_Given records_:
▶

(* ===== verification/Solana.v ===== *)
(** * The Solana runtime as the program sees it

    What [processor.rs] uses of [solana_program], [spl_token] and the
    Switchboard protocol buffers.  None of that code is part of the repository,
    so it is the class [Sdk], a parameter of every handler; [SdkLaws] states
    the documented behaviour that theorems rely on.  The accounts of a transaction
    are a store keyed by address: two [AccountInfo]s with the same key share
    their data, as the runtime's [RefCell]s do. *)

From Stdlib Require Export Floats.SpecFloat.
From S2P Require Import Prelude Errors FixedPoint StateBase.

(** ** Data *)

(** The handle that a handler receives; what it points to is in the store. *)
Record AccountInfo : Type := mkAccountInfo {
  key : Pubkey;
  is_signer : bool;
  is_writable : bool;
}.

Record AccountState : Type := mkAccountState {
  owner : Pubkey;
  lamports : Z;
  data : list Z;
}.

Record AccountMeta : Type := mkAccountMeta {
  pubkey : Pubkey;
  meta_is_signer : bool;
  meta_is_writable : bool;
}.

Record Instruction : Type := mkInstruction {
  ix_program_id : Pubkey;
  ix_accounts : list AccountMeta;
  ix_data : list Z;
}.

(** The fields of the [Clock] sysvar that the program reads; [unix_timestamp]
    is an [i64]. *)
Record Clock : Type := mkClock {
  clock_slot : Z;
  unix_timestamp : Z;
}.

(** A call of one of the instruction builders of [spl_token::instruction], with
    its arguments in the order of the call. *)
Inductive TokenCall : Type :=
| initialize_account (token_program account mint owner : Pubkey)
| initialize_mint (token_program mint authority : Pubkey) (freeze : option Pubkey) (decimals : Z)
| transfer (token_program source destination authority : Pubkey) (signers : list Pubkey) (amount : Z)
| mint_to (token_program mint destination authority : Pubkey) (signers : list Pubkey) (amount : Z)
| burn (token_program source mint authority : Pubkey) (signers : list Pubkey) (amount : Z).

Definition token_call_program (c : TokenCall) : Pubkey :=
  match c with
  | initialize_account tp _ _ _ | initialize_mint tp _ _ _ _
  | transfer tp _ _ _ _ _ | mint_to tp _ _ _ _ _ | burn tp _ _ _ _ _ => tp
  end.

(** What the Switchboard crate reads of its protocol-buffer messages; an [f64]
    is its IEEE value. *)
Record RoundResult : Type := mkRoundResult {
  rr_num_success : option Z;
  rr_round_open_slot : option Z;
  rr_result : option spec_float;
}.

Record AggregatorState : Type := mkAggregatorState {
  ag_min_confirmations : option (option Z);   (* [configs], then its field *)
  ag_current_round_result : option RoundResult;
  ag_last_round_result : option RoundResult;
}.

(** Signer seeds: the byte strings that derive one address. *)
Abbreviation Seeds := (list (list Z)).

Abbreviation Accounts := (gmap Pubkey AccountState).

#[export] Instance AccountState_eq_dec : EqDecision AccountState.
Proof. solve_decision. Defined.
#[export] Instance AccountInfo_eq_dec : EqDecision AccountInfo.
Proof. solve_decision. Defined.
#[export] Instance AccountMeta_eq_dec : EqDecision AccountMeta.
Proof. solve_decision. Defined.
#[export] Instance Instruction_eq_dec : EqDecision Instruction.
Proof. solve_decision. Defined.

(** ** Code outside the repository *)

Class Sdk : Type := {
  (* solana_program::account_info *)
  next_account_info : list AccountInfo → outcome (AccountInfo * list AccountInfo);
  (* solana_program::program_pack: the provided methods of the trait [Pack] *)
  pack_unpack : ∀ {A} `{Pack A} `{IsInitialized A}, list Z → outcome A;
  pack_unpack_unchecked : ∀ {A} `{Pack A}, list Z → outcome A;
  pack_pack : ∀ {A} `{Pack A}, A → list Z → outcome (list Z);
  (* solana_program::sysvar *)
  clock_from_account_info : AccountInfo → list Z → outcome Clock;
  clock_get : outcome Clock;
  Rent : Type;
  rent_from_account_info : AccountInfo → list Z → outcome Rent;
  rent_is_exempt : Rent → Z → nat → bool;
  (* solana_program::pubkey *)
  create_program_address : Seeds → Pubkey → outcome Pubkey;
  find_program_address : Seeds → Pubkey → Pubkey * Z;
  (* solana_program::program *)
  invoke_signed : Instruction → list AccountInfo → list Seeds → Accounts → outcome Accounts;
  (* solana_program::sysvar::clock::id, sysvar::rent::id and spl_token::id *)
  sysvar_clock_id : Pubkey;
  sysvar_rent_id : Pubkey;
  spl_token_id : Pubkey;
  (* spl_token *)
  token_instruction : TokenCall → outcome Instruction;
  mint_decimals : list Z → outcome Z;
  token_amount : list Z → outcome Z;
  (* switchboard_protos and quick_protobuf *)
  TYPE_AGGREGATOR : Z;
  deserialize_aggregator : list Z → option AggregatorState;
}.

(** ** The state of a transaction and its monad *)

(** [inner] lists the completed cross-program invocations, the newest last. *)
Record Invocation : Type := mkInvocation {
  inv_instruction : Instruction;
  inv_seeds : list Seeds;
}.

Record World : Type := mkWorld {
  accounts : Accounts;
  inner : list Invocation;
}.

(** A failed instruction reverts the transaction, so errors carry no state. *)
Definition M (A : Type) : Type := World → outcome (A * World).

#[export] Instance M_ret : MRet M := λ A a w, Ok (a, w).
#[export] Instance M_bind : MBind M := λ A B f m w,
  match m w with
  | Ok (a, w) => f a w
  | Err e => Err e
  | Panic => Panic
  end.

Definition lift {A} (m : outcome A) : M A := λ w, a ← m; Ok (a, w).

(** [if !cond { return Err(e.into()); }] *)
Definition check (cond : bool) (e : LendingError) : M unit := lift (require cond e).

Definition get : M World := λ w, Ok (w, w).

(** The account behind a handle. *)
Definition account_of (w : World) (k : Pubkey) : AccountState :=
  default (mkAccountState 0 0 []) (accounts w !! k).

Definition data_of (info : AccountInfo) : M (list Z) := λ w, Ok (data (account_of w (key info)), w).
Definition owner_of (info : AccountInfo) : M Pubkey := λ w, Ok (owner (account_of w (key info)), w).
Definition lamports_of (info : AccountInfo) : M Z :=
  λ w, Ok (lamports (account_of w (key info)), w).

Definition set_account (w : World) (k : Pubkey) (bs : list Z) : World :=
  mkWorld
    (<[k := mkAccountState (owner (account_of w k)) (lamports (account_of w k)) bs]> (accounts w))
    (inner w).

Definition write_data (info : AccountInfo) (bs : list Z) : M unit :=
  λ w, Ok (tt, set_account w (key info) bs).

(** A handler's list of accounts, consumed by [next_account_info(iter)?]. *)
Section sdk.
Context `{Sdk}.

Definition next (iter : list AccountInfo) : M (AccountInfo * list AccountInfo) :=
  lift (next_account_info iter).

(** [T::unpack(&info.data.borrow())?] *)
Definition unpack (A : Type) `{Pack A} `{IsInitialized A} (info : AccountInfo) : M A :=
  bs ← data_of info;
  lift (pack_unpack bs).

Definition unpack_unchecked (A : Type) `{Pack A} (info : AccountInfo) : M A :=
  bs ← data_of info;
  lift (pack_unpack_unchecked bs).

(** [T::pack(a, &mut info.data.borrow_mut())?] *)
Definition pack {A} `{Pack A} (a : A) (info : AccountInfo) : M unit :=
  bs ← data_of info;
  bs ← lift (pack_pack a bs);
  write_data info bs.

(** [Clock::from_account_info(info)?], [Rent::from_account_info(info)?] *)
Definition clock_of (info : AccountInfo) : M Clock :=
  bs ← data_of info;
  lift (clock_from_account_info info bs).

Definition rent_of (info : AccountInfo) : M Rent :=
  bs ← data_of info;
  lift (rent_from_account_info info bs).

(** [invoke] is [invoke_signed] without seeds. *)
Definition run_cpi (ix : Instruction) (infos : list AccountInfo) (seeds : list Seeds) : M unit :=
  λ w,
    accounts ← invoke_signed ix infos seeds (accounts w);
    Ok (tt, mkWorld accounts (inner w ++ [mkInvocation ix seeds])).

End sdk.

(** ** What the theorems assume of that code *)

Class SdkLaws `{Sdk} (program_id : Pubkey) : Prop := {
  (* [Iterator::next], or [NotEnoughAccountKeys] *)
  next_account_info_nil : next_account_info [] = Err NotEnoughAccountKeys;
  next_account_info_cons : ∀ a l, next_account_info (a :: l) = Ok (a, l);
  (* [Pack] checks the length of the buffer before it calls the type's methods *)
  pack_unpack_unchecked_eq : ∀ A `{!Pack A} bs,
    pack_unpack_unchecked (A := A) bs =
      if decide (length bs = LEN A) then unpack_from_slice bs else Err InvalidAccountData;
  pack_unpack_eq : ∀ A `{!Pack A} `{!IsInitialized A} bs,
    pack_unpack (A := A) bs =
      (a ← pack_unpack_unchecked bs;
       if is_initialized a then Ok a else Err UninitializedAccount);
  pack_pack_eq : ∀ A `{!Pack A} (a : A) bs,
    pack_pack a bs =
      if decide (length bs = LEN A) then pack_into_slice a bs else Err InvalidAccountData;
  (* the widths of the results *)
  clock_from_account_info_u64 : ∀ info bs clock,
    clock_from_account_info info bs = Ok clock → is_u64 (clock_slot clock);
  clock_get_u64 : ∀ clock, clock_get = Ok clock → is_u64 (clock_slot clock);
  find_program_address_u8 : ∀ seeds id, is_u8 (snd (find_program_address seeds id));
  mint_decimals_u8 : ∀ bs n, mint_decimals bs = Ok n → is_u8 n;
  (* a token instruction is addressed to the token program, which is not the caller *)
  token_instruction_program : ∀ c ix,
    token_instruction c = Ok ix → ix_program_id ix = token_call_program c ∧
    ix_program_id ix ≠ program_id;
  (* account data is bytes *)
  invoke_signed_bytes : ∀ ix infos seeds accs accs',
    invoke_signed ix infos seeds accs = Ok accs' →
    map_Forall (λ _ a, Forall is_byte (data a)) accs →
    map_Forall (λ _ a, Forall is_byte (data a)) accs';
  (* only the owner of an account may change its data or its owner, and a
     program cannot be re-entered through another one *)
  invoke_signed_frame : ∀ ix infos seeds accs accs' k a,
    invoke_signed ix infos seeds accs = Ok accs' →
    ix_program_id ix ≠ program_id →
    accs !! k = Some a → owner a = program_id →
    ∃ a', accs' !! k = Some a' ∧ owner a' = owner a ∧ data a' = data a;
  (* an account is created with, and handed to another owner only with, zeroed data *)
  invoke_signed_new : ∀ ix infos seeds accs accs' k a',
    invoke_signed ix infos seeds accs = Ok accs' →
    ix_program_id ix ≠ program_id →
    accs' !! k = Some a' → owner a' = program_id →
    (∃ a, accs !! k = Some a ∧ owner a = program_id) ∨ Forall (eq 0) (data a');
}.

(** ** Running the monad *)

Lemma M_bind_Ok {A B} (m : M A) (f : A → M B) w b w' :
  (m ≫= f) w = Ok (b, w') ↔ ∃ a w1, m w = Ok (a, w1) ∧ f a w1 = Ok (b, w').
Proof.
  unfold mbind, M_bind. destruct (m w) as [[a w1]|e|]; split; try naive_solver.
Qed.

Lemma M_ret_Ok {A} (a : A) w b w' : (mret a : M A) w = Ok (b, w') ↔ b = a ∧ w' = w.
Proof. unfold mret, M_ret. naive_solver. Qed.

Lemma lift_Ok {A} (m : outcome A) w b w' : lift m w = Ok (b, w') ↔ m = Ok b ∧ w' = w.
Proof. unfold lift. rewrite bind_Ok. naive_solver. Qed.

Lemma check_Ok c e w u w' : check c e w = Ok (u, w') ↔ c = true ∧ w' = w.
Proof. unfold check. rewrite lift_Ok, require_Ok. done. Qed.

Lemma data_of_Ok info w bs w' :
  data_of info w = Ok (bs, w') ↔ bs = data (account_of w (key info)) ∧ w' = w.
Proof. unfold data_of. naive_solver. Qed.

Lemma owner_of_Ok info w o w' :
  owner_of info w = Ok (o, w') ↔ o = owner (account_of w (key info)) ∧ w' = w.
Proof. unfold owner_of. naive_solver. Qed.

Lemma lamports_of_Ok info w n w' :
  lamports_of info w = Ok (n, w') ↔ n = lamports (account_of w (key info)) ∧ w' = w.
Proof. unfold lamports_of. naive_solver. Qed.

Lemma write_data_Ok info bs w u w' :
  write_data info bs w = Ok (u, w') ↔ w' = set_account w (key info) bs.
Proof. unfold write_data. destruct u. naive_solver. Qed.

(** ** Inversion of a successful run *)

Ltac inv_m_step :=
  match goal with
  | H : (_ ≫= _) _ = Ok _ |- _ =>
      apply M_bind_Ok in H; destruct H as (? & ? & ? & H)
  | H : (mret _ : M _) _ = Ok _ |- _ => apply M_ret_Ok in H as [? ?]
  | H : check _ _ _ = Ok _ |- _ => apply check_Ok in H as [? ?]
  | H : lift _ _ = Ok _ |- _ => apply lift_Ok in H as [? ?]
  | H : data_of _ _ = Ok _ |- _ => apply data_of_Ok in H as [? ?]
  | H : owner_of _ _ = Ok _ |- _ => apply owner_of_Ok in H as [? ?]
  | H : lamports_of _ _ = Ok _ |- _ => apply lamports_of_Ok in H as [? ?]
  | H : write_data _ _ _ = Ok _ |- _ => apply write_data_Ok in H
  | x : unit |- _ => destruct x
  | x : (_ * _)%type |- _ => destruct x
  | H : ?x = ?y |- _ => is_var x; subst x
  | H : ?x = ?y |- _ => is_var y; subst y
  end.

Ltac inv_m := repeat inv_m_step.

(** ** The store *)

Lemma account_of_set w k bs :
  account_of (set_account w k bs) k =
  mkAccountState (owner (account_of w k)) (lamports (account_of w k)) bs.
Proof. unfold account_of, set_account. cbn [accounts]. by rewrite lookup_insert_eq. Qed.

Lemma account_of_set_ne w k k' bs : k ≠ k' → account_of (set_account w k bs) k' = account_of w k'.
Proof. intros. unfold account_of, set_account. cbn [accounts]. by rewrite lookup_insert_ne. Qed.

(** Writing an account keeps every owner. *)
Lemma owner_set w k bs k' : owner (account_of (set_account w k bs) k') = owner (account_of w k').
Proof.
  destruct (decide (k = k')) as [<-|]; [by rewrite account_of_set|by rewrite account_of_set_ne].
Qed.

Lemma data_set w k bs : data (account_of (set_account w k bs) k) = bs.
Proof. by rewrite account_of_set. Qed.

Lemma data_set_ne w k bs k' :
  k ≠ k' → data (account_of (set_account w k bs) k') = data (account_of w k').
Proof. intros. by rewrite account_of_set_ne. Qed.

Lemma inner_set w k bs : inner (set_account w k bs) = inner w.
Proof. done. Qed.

◀
▶

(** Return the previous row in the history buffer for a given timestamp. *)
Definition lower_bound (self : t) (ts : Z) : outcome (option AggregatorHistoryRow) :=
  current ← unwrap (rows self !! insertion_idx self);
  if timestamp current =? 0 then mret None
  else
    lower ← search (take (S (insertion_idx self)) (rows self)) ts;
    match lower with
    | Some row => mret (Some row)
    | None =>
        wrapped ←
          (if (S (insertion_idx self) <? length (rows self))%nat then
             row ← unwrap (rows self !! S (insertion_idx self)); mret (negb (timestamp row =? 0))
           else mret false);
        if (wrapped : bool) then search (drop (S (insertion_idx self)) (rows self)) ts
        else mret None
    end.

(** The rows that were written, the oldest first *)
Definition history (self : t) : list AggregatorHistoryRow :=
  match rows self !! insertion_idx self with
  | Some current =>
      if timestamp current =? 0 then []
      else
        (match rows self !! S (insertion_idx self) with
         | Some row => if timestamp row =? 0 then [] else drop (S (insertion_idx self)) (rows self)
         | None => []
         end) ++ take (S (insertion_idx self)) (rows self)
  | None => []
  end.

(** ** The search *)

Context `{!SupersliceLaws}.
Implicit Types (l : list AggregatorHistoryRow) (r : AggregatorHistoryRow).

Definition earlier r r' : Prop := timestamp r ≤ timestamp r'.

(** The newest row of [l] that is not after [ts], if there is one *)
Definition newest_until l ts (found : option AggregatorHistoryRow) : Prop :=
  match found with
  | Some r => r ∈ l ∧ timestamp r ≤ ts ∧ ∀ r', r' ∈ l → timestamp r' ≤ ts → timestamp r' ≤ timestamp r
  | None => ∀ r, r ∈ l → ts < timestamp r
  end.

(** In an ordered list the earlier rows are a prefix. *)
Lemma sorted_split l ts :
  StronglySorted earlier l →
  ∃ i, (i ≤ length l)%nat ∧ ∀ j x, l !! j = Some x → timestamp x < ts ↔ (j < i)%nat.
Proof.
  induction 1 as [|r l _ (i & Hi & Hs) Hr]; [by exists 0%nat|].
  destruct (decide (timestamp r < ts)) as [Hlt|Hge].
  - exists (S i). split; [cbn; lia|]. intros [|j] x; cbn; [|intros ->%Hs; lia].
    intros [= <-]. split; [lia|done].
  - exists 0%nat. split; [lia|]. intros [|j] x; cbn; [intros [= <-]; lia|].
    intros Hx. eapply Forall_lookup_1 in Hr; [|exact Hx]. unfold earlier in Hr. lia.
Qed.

◀
▶

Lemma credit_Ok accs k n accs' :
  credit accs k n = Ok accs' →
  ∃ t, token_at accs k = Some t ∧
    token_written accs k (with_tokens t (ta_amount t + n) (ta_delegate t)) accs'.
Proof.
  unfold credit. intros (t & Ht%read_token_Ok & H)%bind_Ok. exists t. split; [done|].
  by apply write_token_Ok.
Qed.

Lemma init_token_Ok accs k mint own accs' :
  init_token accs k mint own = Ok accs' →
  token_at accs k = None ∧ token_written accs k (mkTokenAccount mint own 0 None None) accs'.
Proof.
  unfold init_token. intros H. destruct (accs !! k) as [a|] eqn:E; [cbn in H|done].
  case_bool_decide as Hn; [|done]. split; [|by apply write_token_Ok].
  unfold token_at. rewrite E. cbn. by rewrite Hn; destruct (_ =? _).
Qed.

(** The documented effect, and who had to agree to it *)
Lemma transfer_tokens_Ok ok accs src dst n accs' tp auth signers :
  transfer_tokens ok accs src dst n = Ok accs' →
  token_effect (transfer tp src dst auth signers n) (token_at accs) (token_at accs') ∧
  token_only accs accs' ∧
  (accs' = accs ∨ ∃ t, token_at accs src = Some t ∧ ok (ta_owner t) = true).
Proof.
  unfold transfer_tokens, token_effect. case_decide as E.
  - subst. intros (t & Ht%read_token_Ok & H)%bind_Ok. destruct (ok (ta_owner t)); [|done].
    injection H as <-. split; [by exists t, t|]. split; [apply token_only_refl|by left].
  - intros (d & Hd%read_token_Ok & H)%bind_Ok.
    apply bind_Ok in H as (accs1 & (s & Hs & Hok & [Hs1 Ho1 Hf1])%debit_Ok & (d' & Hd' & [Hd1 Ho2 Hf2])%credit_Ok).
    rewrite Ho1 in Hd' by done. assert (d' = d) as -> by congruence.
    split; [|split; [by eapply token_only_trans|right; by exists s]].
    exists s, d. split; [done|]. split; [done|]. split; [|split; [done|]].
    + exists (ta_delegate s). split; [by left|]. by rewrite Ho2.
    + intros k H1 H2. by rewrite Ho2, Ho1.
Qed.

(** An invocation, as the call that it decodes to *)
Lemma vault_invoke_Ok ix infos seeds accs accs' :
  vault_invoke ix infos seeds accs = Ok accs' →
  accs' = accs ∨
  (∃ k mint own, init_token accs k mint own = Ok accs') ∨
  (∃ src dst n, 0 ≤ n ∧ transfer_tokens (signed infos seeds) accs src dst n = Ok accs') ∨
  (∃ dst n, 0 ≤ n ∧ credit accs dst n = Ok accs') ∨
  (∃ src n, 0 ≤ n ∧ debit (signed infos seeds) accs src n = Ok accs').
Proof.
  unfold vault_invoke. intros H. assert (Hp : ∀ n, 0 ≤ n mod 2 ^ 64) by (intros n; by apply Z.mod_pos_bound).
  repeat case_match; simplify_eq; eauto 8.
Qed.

◀

Gather each line from the listing above that holds "AggregatorState".

_Solution for this task_:
Record AggregatorState : Type := mkAggregatorState {
  deserialize_aggregator : list Z → option AggregatorState;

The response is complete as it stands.